The suggestion in the opinion that the proceeding in the lower court to modify the decree of divorce may be considered an independent action is apparently the first time plaintiff here, or his attorneys, ever heard of such a theory.
Even if, by any stretch of the imagination, the proceeding in the district court could be construed to be an original action to modify or otherwise procure relief from the contract between the parties litigant, there is no provision of law investing the trial judge with jurisdiction to relieve the plaintiff in such action from the payment of sums due *Page 121 
from him to the defendant pendente lite, unless it be by injunction, and I am agreed with the foregoing opinion that the order which the trial judge vacated is not an injunction.
In the opinion it is said:
"If it be concluded by the lower court that there is no provision made for alimony in the decree or contract and that this action must be maintained, if at all, as an independent action, that being a matter for determination by the trial court and is within its jurisdiction."

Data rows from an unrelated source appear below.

(** Modelled from the spec: the loop of [insertionIndex] of [./utils],
    which is not among the sources; a binary search for the first index in
    [low, high) whose element does not compare below [x].  [fuel] bounds
    the iterations. *)
Fixpoint lower_bound {A} (fuel : nat) (arr : list A)
    (compare : A → A → number) (x : A) (low high : nat) : nat :=
  match fuel with
  | O => low
  | S fuel =>
      if (low <? high)%nat then
        let mid := ((low + high) / 2)%nat in
        match arr !! mid with
        | Some a =>
            if num_lt (compare a x) (num 0)
            then lower_bound fuel arr compare x (S mid) high
            else lower_bound fuel arr compare x low mid
        | None => low
        end
      else low
  end.

(** Modelled from the spec: [insertionIndex] of [./utils], which is not
    among the sources.  "Given a sorted sequence, a total-order
    comparator, and a candidate, return the index at which the candidate
    belongs to preserve order", found by binary search; it is the position
    that "a record with the same identity already occupies" when there is
    one, that is the first position whose element is not below the
    candidate.  The interval halves at each step, so [length arr]
    iterations are always enough. *)
Definition insertionIndex {A} (arr : list A) (compare : A → A → number)
    (x : A) : nat :=
  lower_bound (length arr) arr compare x 0 (length arr).

(** Modelled from the spec: [bSearch] of [./utils], which is not among
    the sources.  The binary-search lookup: the index of the element that
    compares equal to [x] (neither below the other), or [-1]. *)
Definition bSearch {A} (arr : list A) (compare : A → A → number)
    (x : A) : Z :=
  let pos := insertionIndex arr compare x in
  match arr !! pos with
  | Some a => if num_lt (compare x a) (num 0) then -1 else Z.of_nat pos
  | None => -1
  end.

End utils.

(** ** InMemoryCatalog *)
Module Catalog.
Import utils.

(** An object with the field of [Item] and whatever else [TItem] adds:
    [ItemOf value] as a caller passes it at run time, [Item] once [id]
    passed [assertId] and is narrowed to a number. *)
Record ItemOf (F : Type) : Type := mkItem {
  id : F;
  extra : list (string * value)
}.
Global Arguments mkItem {F} _ _.
Global Arguments id {F} _.
Global Arguments extra {F} _.

Abbreviation Item := (ItemOf number).

Inductive InMemoryCatalogError : Type :=
  | INVALID_ID (id : value)
  | INDEX_ERROR (id : number)
  | DUPLICATE_INSERT_ERROR (id : number).

(** The only field is [#items]; its elements are deep-frozen clones,
    which nothing can write to, so they are plain values here. *)
Definition M := SE (list Item) InMemoryCatalogError.

Definition itemIdComparator (a b : Item) : number :=
  num_sub (id a) (id b).

(** [#findIndex(x)], for a number and for an item. *)
Definition findIndex_id (x : number) : M Z :=
  items ← get_state;
  let value := mkItem x [] in
  mret (bSearch items itemIdComparator value).
Definition findIndex_item (x : Item) : M Z :=
  items ← get_state;
  mret (bSearch items itemIdComparator x).

Definition assertId (id : value) : M number :=
  match as_number id with
  | None => throw (INVALID_ID id)
  | Some n =>
      if isNaN n || num_lt n (num 1) then throw (INVALID_ID id)
      else mret n
  end.

(** [arr.splice(pos, 0, x)] and [arr.splice(index, 1)] *)
Definition splice_insert {A} (pos : nat) (x : A) (arr : list A) : list A :=
  take pos arr ++ x :: drop pos arr.
Definition splice_delete {A} (index : nat) (arr : list A) : list A :=
  take index arr ++ drop (S index) arr.
(* ===== verification/_CoqProject ===== *)
-Q . S2P
Prelude.v
Formula.v
Trit.v
Clts.v
Modal.v
Evaluator.v
Semantics.v
Domains.v
Checking.v
Verdicts.v
Divergences.v
Transforms.v
Simplify.v
Branching.v
Text.v
FormulaParser.v
FormulaText.v
Ltl.v
LtlParser.v
Translator.v
Universal.v
UniversalCorrect.v
ParityGame.v
GameBuild.v
GameCorrect.v
Morphism.v
Minimize.v
Binary.v
Persistence.v
Snapshot.v
Segments.v
Storage.v
Composition.v
Product.v
CompositionCorrect.v
Hide.v
AbstractValues.v
AbstractSound.v
AbstractLattice.v
Guards.v
GuardsCorrect.v
Bitvec.v
Btor2.v
Btor2Spec.v
Btor2Correct.v
BitBlast.v
BitBlastCorrect.v
BitBlastBackend.v
BitBlastBuild.v
BitBlastStep.v
BitBlastAgree.v
Game3v.v
Solve3v.v
Solve3vCorrect.v
Meaning3v.v
Evaluate3v.v
Gr1.v
Gr1Game.v
Gr1Correct.v
Gr1Strategies.v
Gr1Build.v
Gr1BuildCorrect.v
Gr1Synthesis.v
Lemma t_alternation_two t : 2 ≤ t_alternation t ↔ alternates t = true.
Proof.
  induction t as [| | | |t IH|t1 IH1 t2 IH2|t1 IH1 t2 IH2|k g t IH|k v t IH]; simpl; try done;
    try (split; [lia|done]).
  - by rewrite orb_true_iff, Nat.max_le_iff, IH1, IH2.
  - by rewrite orb_true_iff, Nat.max_le_iff, IH1, IH2.
  - destruct (has_fix (dual k) t); simpl; [split; intros; [done|lia]|].
    rewrite <-IH. lia.
Qed.

Lemma alternates_has_both t : alternates t = true → has_fix Least t = true ∧ has_fix Greatest t = true.
Proof.
  induction t as [| | | |t IH|t1 IH1 t2 IH2|t1 IH1 t2 IH2|k g t IH|k v t IH]; simpl; try done;
    rewrite ?orb_true_iff; [tauto|tauto|].
  destruct k; simpl; tauto.
Qed.

(** ** Checking an arena *)

Definition wf_formulab (f : Formula) : bool :=
  forallb id (imap (λ id n, forallb (λ c, c <? id) (children n)) (nodes f)) &&
  (root f <? length (nodes f)).

Lemma wf_formulab_sound f : wf_formulab f = true → wf_formula f.
Proof.
  unfold wf_formulab. rewrite andb_true_iff, Nat.ltb_lt. intros [H Hr]. split; [|done].
  rewrite forallb_forall in H. intros id n Hn.
  specialize (H (forallb (λ c, c <? id) (children n))).
  rewrite Forall_forall. intros c Hc.
  assert (Hb : forallb (λ c, c <? id) (children n) = true).
  { apply H. apply list_elem_of_In, list_elem_of_lookup. exists id.
    by rewrite list_lookup_imap, Hn. }
  rewrite forallb_forall in Hb. apply list_elem_of_In in Hc.
  specialize (Hb c Hc). by apply Nat.ltb_lt.
Qed.

(** The tree of an arena, computed. *)
Fixpoint tree_of (fuel : nat) (ns : list Node) (id : NodeId) : option Tree :=
  match fuel with
  | O => None
  | S k =>
    let* n := ns !! id in
    match n with
    | NTrue => Some TTrue
    | NFalse => Some TFalse
    | NPredicate p => Some (TPred p)
    | NVariable v => Some (TVar v)
    | NNot a => let* t := tree_of k ns a in Some (TNot t)
    | NAnd a b => let* ta := tree_of k ns a in let* tb := tree_of k ns b in Some (TAnd ta tb)
    | NOr a b => let* ta := tree_of k ns a in let* tb := tree_of k ns b in Some (TOr ta tb)
    | NModal m g a => let* t := tree_of k ns a in Some (TModal m g t)
    | NMu v a => let* t := tree_of k ns a in Some (TFix Least v t)
    | NNu v a => let* t := tree_of k ns a in Some (TFix Greatest v t)
    end
  end.
(** [outgoing] and [incoming] panic on an unknown state; every caller modelled
    here iterates over [states], where the default is never read. *)
Definition outgoing (c : Clts) (s : StateId) : list Transition :=
  default [] (outgoing_rows c !! s).
Definition incoming (c : Clts) (s : StateId) : list Transition :=
  default [] (incoming_rows c !! s).
Definition states (c : Clts) : list StateId := seq 0 (state_count c).
Definition state_name (c : Clts) (s : StateId) : option string := state_names c !! s.
Definition label_payload (c : Clts) (l : LabelId) : option (list string) := store_get (labels c) l.

(** [clts.label_bitset(l).is_some_and(|b| b.test(symbol))] *)
Definition label_test (c : Clts) (l : LabelId) (symbol : string) : bool :=
  match u_bitsets (labels c) !! l with
  | Some bits => bitset_test (labels c) bits symbol
  | None => false
  end.

Definition is_uncontrollable_label (c : Clts) (l : LabelId) : bool :=
  bool_decide (l ∈ uncontrollable_alphabet c).
Definition is_controllable_label (c : Clts) (l : LabelId) : bool :=
  bool_decide (l ∈ controllable_alphabet c).
Definition is_internal_label (c : Clts) (l : LabelId) : bool :=
  bool_decide (l ∈ internal_alphabet c).

Definition is_controllable (c : Clts) (t : Transition) : bool :=
  match t_labels t with
  | [] => false
  | ls => forallb (λ l, is_controllable_label c l || is_internal_label c l) ls
  end.

Definition is_uncontrollable (c : Clts) (t : Transition) : bool :=
  match t_labels t with
  | [] => true
  | ls => existsb (is_uncontrollable_label c) ls
  end.

Definition transitions_grouped_by_uncontrollable_labels (c : Clts) (s : StateId)
    : gmap (list LabelId) (list nat) :=
  default ∅ (uncontrollable_groups c !! s).

Definition state_variables (c : Clts) (s : StateId) : list string :=
  match state_variable_ids c !! s with
  | Some id => default [] (store_get (variables c) id)
  | None => []
  end.

(** [state_variable_bitset(s).bits()] *)
Definition state_variable_bits (c : Clts) (s : StateId) : list bool :=
  match state_variable_ids c !! s with
  | Some id => default [] (u_bitsets (variables c) !! id)
  | None => []
  end.
(** [modal_forall_bounded_controllable_rec]: the memo table is threaded through
    every call. *)
Definition BoundedMemo : Type := gmap (StateId * nat) bool.

Fixpoint all_next_ok (targets : list bool) (rec : StateId → BoundedMemo → bool * BoundedMemo)
    (ts : list Transition) (memo : BoundedMemo) : bool * BoundedMemo :=
  match ts with
  | [] => (true, memo)
  | t :: rest =>
    let '(ok, memo') := if bit targets (target t) then rec (target t) memo else (false, memo) in
    if ok then all_next_ok targets rec rest memo' else (false, memo')
  end.

Fixpoint some_next_ok (targets : list bool) (rec : StateId → BoundedMemo → bool * BoundedMemo)
    (ts : list Transition) (memo : BoundedMemo) : bool * BoundedMemo :=
  match ts with
  | [] => (false, memo)
  | t :: rest =>
    let '(ok, memo') := if bit targets (target t) then rec (target t) memo else (false, memo) in
    let '(ok_rest, memo'') := some_next_ok targets rec rest memo' in
    (ok || ok_rest, memo'')
  end.

Definition grouped_transitions (groups : gmap (list LabelId) (list (Transition * nat)))
    : list Transition := map fst (concat (values groups)).

Fixpoint modal_forall_bounded_controllable_rec (c : Clts) (g : Guard) (targets : list bool)
    (f : TransitionModalityFilter) (remaining : nat) (state : StateId) (memo : BoundedMemo)
    {struct remaining} : bool * BoundedMemo :=
  match memo !! (state, remaining) with
  | Some value => (value, memo)
  | None =>
    if negb (guard_current_matches c state g) then (false, <[(state, remaining) := false]> memo)
    else
      let '(result, memo') :=
        match remaining with
        | O => (guard_zero_step_allowed g && bit targets state, memo)
        | S r =>
          let ts := outgoing c state in
          let groups := group_transitions_by_uncontrollable_labels c ts g state None f in
          let rec := modal_forall_bounded_controllable_rec c g targets f r in
          let '(unc_ok, m1) := all_next_ok targets rec (grouped_transitions groups) memo in
          if unc_ok then
            let con := List.filter (λ t, step_admitted c state g f t && is_controllable c t) ts in
            let '(ctrl_satisfied, m2) := some_next_ok targets rec con m1 in
            (if null con then true else ctrl_satisfied, m2)
          else (false, m1)
        end in
      (result, <[(state, remaining) := result]> memo')
  end.

Definition modal_forall_bounded_controllable (c : Clts) (state : StateId) (g : Guard)
    (targets : list bool) (bound : nat) (f : TransitionModalityFilter) : bool :=
  (modal_forall_bounded_controllable_rec c g targets f bound state ∅).1.

Fixpoint modal_forall_bounded (c : Clts) (g : Guard) (targets : list bool)
    (f : TransitionModalityFilter) (bound : nat) (state : StateId) {struct bound} : bool :=
  match bound with
  | O => guard_zero_step_allowed g && guard_current_matches c state g && bit targets state
  | S b =>
    if negb (guard_current_matches c state g) then false
    else if bool_decide (g_control g = Controllable)
    then modal_forall_bounded_controllable c state g targets bound f
    else
      let ts := outgoing c state in
      let groups := group_transitions_by_uncontrollable_labels c ts g state None f in
      let stays t := bit targets (target t)
        && (if 0 <? b then modal_forall_bounded c g targets f b (target t) else true) in
      forallb (λ grp, forallb (λ x, stays x.1) grp) (values groups)
      && forallb (λ t, negb (is_controllable c t && step_admitted c state g f t)
                       || in_uncontrollable_group c groups t || stays t) ts
      && (if bool_decide (groups = ∅)
          then default true
                 (bfs_forall (bfs_fuel c bound) c g targets f bound {[(state, 0)]} [(state, 0)])
          else true)
  end.

Definition eval_modal_bounded (c : Clts) (kind : ModalKind) (g : Guard) (target_set : list bool)
    (bound : nat) (f : TransitionModalityFilter) : list bool :=
  bv_tabulate (state_count c) (λ s,
    match kind with
    | Diamond => modal_exists_bounded c g target_set f bound s
    | Box => modal_forall_bounded c g target_set f bound s
    end).

(** The result of an unbounded modality, state by state. *)
Definition eval_modal_unbounded (c : Clts) (kind : ModalKind) (g : Guard) (target_set : list bool)
    (parts : option GuardPartitions) (f : TransitionModalityFilter) : list bool :=
  bv_tabulate (state_count c) (λ s,
    match kind with
    | Diamond => modal_exists c s g target_set parts f
    | Box => modal_forall c s g target_set parts f
    end).

(** ** The per-player three-valued rule *)

Record EdgeFacts := {
  controllable : bool;
  is_must_edge : bool;
  reaches_must : bool;
  reaches_may : bool
}.

Definition reaches (e : EdgeFacts) (def : bool) : bool :=
  if def then reaches_must e else reaches_may e.
Definition in_subset (e : EdgeFacts) (ctrl : option bool) (must : bool) : bool :=
  (match ctrl with Some b => Bool.eqb (controllable e) b | None => true end)
  && (negb must || is_must_edge e).
Definition ef_exists (edges : list EdgeFacts) (ctrl : option bool) (must def : bool) : bool :=
  existsb (λ e, in_subset e ctrl must && reaches e def) edges.
Definition ef_forall (edges : list EdgeFacts) (ctrl : option bool) (must def : bool) : bool :=
  forallb (λ e, negb (in_subset e ctrl must) || reaches e def) edges.

Definition modal_trit_core (kind : ModalKind) (ctl : Control) (edges : list EdgeFacts) : Trit :=
  let exists_ := ef_exists edges in
  let forall_ := ef_forall edges in
  let env := Some false in
  let ctrl := Some true in
  let has_ctrl := existsb controllable edges in
  let verdict (must_good may_good : bool) :=
    if must_good then Trit_True else if may_good then Trit_Unknown else Trit_False in
  match ctl with
  | Control_All =>
    match kind with
    | Diamond => verdict (exists_ None true true) (exists_ None false false)
    | Box => verdict (forall_ None false true) (forall_ None true false)
    end
  | Controllable =>
    verdict (forall_ env false true && (exists_ ctrl true true || negb has_ctrl))
            (forall_ env true false && (exists_ ctrl false false || negb has_ctrl))
  | Environment =>
    verdict (exists_ env true true || (has_ctrl && forall_ ctrl false true))
            (exists_ env false false || (has_ctrl && forall_ ctrl true false))
  end.

Definition edge_facts (c : Clts) (must_set may_set : list bool) (t : Transition) : EdgeFacts :=
  {| controllable := is_controllable c t;
     is_must_edge := match modality t with MayOnly => false | _ => true end;
     reaches_must := transition_target_in_set_box t must_set;
     reaches_may := transition_target_in_set_diamond t may_set |}.

Definition modal_edges (c : Clts) (s : StateId) (g : Guard) (parts : option GuardPartitions)
    (tset : TritSet) : list EdgeFacts :=
  map (edge_facts c (must_true tset) (may_true tset))
    (List.filter (λ t, guard_matches_labels_and_vars c s t g && parts_next parts (target t))
       (outgoing c s)).

Definition modal_trit_from_target (c : Clts) (kind : ModalKind) (g : Guard)
    (parts : option GuardPartitions) (tset : TritSet) : TritSet :=
  let verdicts := map (λ s, modal_trit_core kind (g_control g) (modal_edges c s g parts tset))
                    (states c) in
  from_parts (map (λ v, bool_decide (v = Trit_True)) verdicts)
             (map (λ v, negb (bool_decide (v = Trit_False))) verdicts).

(** [oob_bits]: the states marked as the out-of-bounds sink. *)
Definition compute_oob_bits (c : Clts) : list bool :=
  bv_tabulate (state_count c) (λ s,
    match state_valuation c s with
    | Some v => bool_decide (v !! "__mununu_oob__" = Some "true")
    | None => false
    end).

(** * Lemmas *)

(** ** Guards and partitions *)

Lemma required_ok_canon c s names names' :
  canon names = canon names' → required_ok c s names = required_ok c s names'.
Proof.
  intros Hn. pose proof (canon_inj _ _ Hn) as H.
  apply bool_eq_iff. unfold required_ok. rewrite !forallb_spec. split; intros Hf v Hv; apply Hf, H, Hv.
Qed.

Lemma forbidden_ok_canon c s names names' :
  canon names = canon names' → forbidden_ok c s names = forbidden_ok c s names'.
Proof.
  intros Hn. pose proof (canon_inj _ _ Hn) as H.
  apply bool_eq_iff. unfold forbidden_ok. rewrite !forallb_spec. split; intros Hf v Hv; apply Hf, H, Hv.
Qed.

(** Guards with the same signature have the same partitions. *)
Lemma signature_partitions c g g' :
  GuardSignature_new g = GuardSignature_new g' → GuardPartitions_new g c = GuardPartitions_new g' c.
Proof.
  unfold GuardSignature_new. intros H; simplify_eq.
  unfold GuardPartitions_new, bv_tabulate. f_equal; apply map_ext; intros s;
    by (apply required_ok_canon || apply forbidden_ok_canon).
Qed.

Definition parts_ok (c : Clts) (g : Guard) (parts : option GuardPartitions) : Prop :=
  parts = None ∨ parts = Some (GuardPartitions_new g c).

Lemma parts_current_spec c g parts s :
  parts_ok c g parts → s < state_count c →
  parts_current parts s = false → guard_current_matches c s g = false.
Proof.
  intros [->| ->] Hs; [done|]. simpl. unfold matches_current, GuardPartitions_new; simpl.
  rewrite !bit_tabulate by done. done.
Qed.

Lemma guard_matches_current c s t g :
  guard_matches_labels_and_vars c s t g = true → guard_current_matches c s g = true.
Proof. unfold guard_matches_labels_and_vars. rewrite !andb_true_iff. unfold guard_current_matches. rewrite andb_true_iff. tauto. Qed.

Lemma parts_next_spec c g parts s t :
  parts_ok c g parts → target t < state_count c →
  guard_matches_labels_and_vars c s t g = true → parts_next parts (target t) = true.
Proof.
  intros [->| ->] Ht; [done|]. simpl. unfold matches_next, GuardPartitions_new; simpl.
  rewrite !bit_tabulate by done. unfold guard_matches_labels_and_vars.
  rewrite !andb_true_iff. tauto.
Qed.

Lemma edge_admitted_spec c s g parts f t :
  clts_ok c → parts_ok c g parts → t ∈ outgoing c s →
  edge_admitted c s g parts f t = step_admitted c s g f t.
Proof.
  intros Hok Hp Ht. unfold edge_admitted, step_admitted.
  destruct (allows f t), (guard_matches_labels_and_vars c s t g) eqn:Hg; simpl; try done.
  by rewrite (parts_next_spec c g parts s t Hp (ok_target _ Hok _ _ Ht) Hg).
Qed.

(** No edge is admitted where the current-state partition rejects the state. *)
Lemma parts_current_blocks c s g parts f t :
  parts_ok c g parts → s < state_count c → parts_current parts s = false →
  step_admitted c s g f t = false.
Proof.
  intros Hp Hs Hc. apply (parts_current_spec c g parts s Hp Hs) in Hc.
  unfold step_admitted. destruct (guard_matches_labels_and_vars c s t g) eqn:Hg; [|done].
  apply guard_matches_current in Hg. congruence.
Qed.

(** ** Groups *)

Lemma filter_group_spec c ts adm idxs t i :
  (t, i) ∈ default [] (filter_group c ts adm idxs) ↔ i ∈ idxs ∧ ts !! i = Some t ∧ adm t = true.
Proof.
  unfold filter_group.
  match goal with |- context [omap ?f idxs] => set (kept := omap f idxs) end.
  assert (Hk : (t, i) ∈ kept ↔ i ∈ idxs ∧ ts !! i = Some t ∧ adm t = true).
  { unfold kept. rewrite list_elem_of_omap. split.
    - intros (j & Hj & H). repeat case_match; naive_solver.
    - intros (Hi & Ht & Ha). exists i. by rewrite Ht, Ha. }
  by destruct kept.
Qed.
(** The per-player rule over-claims a definite False. Where the only
    controllable edge is a may-transition to a bad state, [[ctrl = controllable] p]
    is definitely false, although the refinement without that edge satisfies
    it. *)
Theorem controllable_box_false_unsound :
  let g := scoped Controllable None [] [] in
  let ca := arrow [(0, 2, MayOnly)] [] in
  let cc := arrow [] [] in
  tri_verdict (modal_formula Box g (NPredicate "p")) ca = Some Trit_False ∧
  refinement ca cc (λ g', g' = g) (λ a s, a = s ∧ a < 3) ∧
  sat cc p_env (TModal Box g (TPred "p")) no_binding 0.
Proof.
  assert (Hno : ∀ s g t, ¬ matched (arrow [] []) s g t).
  { intros s g t [Ht _]. destruct s as [|[|[|s]]]; vm_compute in Ht; by apply elem_of_nil in Ht. }
  split; [vm_compute; reflexivity|]. split.
  - constructor.
    + intros a s [-> Hs]. vm_compute. lia.
    + intros g' a s t _ _ Ht. by apply Hno in Ht.
    + intros g' a s ta _ [-> Hs] [Hta _] Hm. exfalso.
      destruct s as [|[|[|s]]]; vm_compute in Hta; [|by apply elem_of_nil in Hta..].
      by apply list_elem_of_singleton in Hta as ->.
  - split; [intros t Ht; by apply Hno in Ht|]. right. intros t Ht. by apply Hno in Ht.
Qed.

(** ** Documented readings the evaluator departs from *)

(** Two controllable moves with different labels, one of them to a good state.
    The environment can neither move nor is the controller trapped, so the
    documented environment diamond is false; the evaluator returns true, because
    it also accepts an action of the controller all of whose outcomes are good. *)
Theorem environment_diamond_departure :
  let g := scoped Environment None [] [] in
  let c := fork Sharp Sharp 0 1 [] in
  bool_verdict bare_options (modal_formula Diamond g (NPredicate "p")) c = Some true ∧
  skolem_step c g (atom c p_env "p") 0 ∧
  ¬ sat c p_env (TModal Diamond g (TPred "p")) no_binding 0.
Proof.
  intros g c.
  assert (Hmoves : ∃ t0 t1, outgoing c 0 = [t0; t1] ∧ label_set t0 ≠ label_set t1 ∧
    is_controllable c t0 = true ∧ is_controllable c t1 = true ∧ target t0 = 1 ∧ target t1 = 2 ∧
    guard_matches_labels_and_vars c 0 t0 g = true ∧ guard_matches_labels_and_vars c 0 t1 g = true ∧
    is_uncontrollable c t0 = false ∧ is_uncontrollable c t1 = false).
  { eexists _, _. split; [vm_compute; reflexivity|]. split_and!; by vm_compute. }
  destruct Hmoves as (t0 & t1 & Hout & Hl & Hc0 & Hc1 & Ht0 & Ht1 & Hg0 & Hg1 & Hu0 & Hu1).
  assert (Hcases : ∀ t, t ∈ outgoing c 0 → t = t0 ∨ t = t1).
  { intros t. rewrite Hout. by intros [->|[->|[]%not_elem_of_nil]%elem_of_cons]%elem_of_cons; [left|right]. }
  split; [vm_compute; reflexivity|]. split.
  - exists t0. split; [split; [rewrite Hout; left|done]|].
    intros t [[->| ->]%Hcases _] He; [by rewrite Ht0|by rewrite He in Hl].
  - intros [(t & [[->| ->]%Hcases _] & Hu & _)|H]; [congruence..|].
    specialize (H t1). rewrite Ht1 in H. apply not_true_iff_false with (b := false); [done|].
    apply H; [split; [rewrite Hout; right; left|done]|done].
Qed.
(** The negations of a formula, erased. *)
Fixpoint erase_not (t : Tree) : Tree :=
  match t with
  | TTrue | TFalse | TPred _ | TVar _ => t
  | TNot t => erase_not t
  | TAnd l r => TAnd (erase_not l) (erase_not r)
  | TOr l r => TOr (erase_not l) (erase_not r)
  | TModal k g t => TModal k g (erase_not t)
  | TFix k v t => TFix k v (erase_not t)
  end.

Fixpoint enforce_tree (t : Tree) (s : Names) : Tree * Names :=
  match t with
  | TTrue | TFalse | TPred _ => (t, s)
  | TNot t => let '(t', s1) := enforce_tree t s in (TNot t', s1)
  | TAnd l r =>
    let '(tl, s1) := enforce_tree l s in let '(tr, s2) := enforce_tree r s1 in (TAnd tl tr, s2)
  | TOr l r =>
    let '(tl, s1) := enforce_tree l s in let '(tr, s2) := enforce_tree r s1 in (TOr tl tr, s2)
  | TModal _ g t => let '(t', s1) := enforce_tree t s in (TModal Diamond g t', s1)
  | TFix k v t => let '(tb, s1) := enforce_tree t (bind_name v s) in (TFix k s.1 tb, s1)
  | TVar v => (TVar (map_var s.2 v), s)
  end.

Fixpoint bound_vars (t : Tree) : list nat :=
  match t with
  | TTrue | TFalse | TPred _ | TVar _ => []
  | TNot t | TModal _ _ t => bound_vars t
  | TAnd l r | TOr l r => bound_vars l ++ bound_vars r
  | TFix _ v t => v :: bound_vars t
  end.

(** Binders are distinct and the formula has no free variable: what the parser
    produces, with one variable per binder. *)
Definition well_named (t : Tree) : Prop := NoDup (bound_vars t) ∧ free_vars t = ∅.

That is the matter which the trial court decided. Evidently it examined the judgment roll and found no provision in the decree requiring plaintiff here to make payments of money to his former wife; that whatever money was payable to her by him was due, or to become due, on contract, and payments thereof were not enforceable under the terms of the decree; that the court was without jurisdiction to make the order of April 30, 1934, wherein it was attempted to authorize plaintiff herein to withhold payments to his former wife according to the terms of their contract, and this discovery resulted in the order of May 1, vacating and dissolving the order of April 30, 1934.
The order of the district Judge, of May 1, dissolving his former order is correct, and plaintiff's complaint in the proceeding before us does not state facts sufficient to constitute a cause of action and should be dismissed.